• **TASK DETAILS**
Your answer should be the lines from the one containing "Proof. intros a b c. unfold lex. lia. Qed." through the final line below, copied exactly.

• **EXERCISE MATERIAL**
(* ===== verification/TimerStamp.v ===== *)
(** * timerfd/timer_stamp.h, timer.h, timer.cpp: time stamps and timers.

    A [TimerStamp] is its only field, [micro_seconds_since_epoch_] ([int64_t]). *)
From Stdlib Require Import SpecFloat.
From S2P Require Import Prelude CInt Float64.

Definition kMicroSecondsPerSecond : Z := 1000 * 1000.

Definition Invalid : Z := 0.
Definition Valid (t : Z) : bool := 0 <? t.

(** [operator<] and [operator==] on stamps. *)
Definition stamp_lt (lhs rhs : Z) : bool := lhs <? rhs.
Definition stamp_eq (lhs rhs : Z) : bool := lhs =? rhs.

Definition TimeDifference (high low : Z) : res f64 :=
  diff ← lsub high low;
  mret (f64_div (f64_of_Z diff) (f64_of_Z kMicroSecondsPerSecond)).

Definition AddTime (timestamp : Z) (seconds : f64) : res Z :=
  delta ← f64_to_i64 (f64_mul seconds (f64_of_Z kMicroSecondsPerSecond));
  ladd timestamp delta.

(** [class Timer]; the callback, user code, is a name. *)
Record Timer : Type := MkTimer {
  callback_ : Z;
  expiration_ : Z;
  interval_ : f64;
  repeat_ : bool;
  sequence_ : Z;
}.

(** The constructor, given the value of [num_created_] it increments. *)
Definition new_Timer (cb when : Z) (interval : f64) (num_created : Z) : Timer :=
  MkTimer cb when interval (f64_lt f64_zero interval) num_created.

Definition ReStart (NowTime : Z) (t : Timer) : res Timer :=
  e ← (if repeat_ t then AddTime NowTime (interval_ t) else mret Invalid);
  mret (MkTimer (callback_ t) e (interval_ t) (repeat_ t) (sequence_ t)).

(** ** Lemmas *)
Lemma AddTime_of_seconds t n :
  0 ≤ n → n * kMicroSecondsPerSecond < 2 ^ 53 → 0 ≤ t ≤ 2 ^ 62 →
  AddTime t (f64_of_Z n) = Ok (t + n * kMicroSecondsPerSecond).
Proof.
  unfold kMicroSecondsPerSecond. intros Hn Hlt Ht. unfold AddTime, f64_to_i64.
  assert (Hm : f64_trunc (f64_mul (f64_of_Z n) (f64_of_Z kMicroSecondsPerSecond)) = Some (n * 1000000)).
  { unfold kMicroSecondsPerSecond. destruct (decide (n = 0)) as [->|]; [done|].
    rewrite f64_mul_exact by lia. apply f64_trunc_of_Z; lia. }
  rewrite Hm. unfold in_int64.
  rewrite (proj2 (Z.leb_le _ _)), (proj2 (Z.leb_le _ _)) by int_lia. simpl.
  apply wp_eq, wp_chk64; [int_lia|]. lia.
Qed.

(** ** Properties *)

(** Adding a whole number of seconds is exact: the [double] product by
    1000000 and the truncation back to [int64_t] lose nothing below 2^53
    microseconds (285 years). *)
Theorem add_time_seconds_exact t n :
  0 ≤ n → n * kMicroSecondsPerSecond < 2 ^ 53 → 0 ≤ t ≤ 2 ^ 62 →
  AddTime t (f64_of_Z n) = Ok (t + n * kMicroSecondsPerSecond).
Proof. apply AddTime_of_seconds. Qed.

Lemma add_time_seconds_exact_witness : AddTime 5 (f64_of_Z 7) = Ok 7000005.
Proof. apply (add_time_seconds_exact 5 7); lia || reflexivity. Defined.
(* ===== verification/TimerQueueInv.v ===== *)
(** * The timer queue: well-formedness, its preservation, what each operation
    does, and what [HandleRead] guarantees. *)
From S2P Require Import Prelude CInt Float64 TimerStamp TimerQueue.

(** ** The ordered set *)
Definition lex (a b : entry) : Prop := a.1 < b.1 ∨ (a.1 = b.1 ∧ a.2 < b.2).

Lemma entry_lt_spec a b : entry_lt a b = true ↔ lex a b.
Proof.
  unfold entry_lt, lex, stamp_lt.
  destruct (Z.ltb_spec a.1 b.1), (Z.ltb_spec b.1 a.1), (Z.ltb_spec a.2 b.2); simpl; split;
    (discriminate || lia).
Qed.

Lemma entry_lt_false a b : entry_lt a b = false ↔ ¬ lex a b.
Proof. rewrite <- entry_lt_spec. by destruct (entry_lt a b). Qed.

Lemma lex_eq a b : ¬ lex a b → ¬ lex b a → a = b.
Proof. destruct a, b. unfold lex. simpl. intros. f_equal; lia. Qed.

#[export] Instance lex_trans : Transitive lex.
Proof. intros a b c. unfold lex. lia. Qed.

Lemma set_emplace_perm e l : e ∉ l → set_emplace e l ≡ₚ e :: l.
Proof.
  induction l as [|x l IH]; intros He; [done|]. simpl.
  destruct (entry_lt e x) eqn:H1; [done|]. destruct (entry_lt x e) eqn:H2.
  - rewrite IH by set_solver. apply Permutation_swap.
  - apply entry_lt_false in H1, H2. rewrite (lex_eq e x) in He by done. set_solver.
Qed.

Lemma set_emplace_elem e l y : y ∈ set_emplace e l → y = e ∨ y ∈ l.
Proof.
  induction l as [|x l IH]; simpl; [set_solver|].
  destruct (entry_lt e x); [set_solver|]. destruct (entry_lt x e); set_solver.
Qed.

• **PROBLEM SOLUTION**
Proof. intros a b c. unfold lex. lia. Qed.

Lemma set_emplace_perm e l : e ∉ l → set_emplace e l ≡ₚ e :: l.
Proof.
  induction l as [|x l IH]; intros He; [done|]. simpl.
  destruct (entry_lt e x) eqn:H1; [done|]. destruct (entry_lt x e) eqn:H2.
  - rewrite IH by set_solver. apply Permutation_swap.
  - apply entry_lt_false in H1, H2. rewrite (lex_eq e x) in He by done. set_solver.
Qed.

Lemma set_emplace_elem e l y : y ∈ set_emplace e l → y = e ∨ y ∈ l.
Proof.
  induction l as [|x l IH]; simpl; [set_solver|].
  destruct (entry_lt e x); [set_solver|]. destruct (entry_lt x e); set_solver.
Qed.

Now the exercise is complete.